What is expected: Among the lines of the records below, copy those that hold the word "mkAuthorisedGrant".

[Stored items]
==============================
(* ===== verification/Profile.v ===== *)
(** * Application profiles ([src/profile.rs])

    The contract between the endpoint and an application: the trait
    [ApplicationProfile] is a class over the profile's own state, the three
    built-in profiles are its instances, and the application's grant verifier
    is a class of its own.  The BIP-39 word list is a parameter. *)

From stdpp Require Import pretty.
From S2P Require Import Prelude External Wire Cddl WireCodec.

Definition AGENT_APPLICATION : string := "anuna.io/agent/v1".
Definition AGENT_ACTION : string := "pair-agent".
Definition AGENT_PAYLOAD : string := "anuna.io/agent-grant/v1".
Definition CREDENTIAL_APPLICATION : string := "anuna.io/credential/v1".
Definition CREDENTIAL_ACTION : string := "transfer-credential".
Definition CREDENTIAL_PAYLOAD : string := "anuna.io/account-credential/v1".
Definition SYNTHETIC_APPLICATION : string := "example.test/synthetic/v1".
Definition SYNTHETIC_ACTION : string := "exercise-profile".
Definition SYNTHETIC_PAYLOAD : string := "example.test/synthetic-grant/v1".

Inductive LocatorKind : Type := LocatorKind_Direct | LocatorKind_Nameplate.
Definition locator_matches (kind : LocatorKind) (locator : Locator) : bool :=
  match kind, locator with
  | LocatorKind_Direct, Locator_Direct _ | LocatorKind_Nameplate, Locator_Nameplate _ => true
  | _, _ => false
  end.

Record CarrierContract := mkCarrierContract {
  cc_carrier : string;
  cc_locator : LocatorKind;
  cc_minimum_entropy_bits : Z
}.

Record ProfileDescriptor := mkProfileDescriptor {
  pd_application : string;
  pd_payload_type : string;
  pd_carrier : CarrierContract;
  pd_approval_authority : string;
  pd_grant_verifier : string
}.

Record DisplayField := mkDisplayField { df_label : string; df_value : string; df_claimed_by_secret_holder : bool }.

Record DisplayIntent := mkDisplayIntent {
  di_application : string;
  di_action : string;
  di_authority_summary : string;
  di_fields : list DisplayField
}.

(** [ProfileBinding] is its digest. *)
Record ProfileIntent := mkProfileIntent { pri_display : DisplayIntent; pri_binding : bytes }.

Record RecognisedPayload := mkRecognisedPayload { rp_application : string; rp_payload_type : string; rp_body : bytes }.
Record AuthorisedGrant := mkAuthorisedGrant { ag_application : string; ag_payload_type : string; ag_body : bytes }.
Definition payload_grant (p : RecognisedPayload) : AuthorisedGrant :=
  mkAuthorisedGrant (rp_application p) (rp_payload_type p) (rp_body p).

Inductive ProfileError : Type :=
| ProfileError_InvalidInvitation
| ProfileError_WrongApplication
| ProfileError_InvalidAction
| ProfileError_InvalidClaim
| ProfileError_InvalidPayloadType
| ProfileError_InvalidPayload
| ProfileError_Unauthorized.

Abbreviation profM := (outcome ProfileError).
==============================
Response area:
Record AuthorisedGrant := mkAuthorisedGrant { ag_application : string; ag_payload_type : string; ag_body : bytes }.
  mkAuthorisedGrant (rp_application p) (rp_payload_type p) (rp_body p).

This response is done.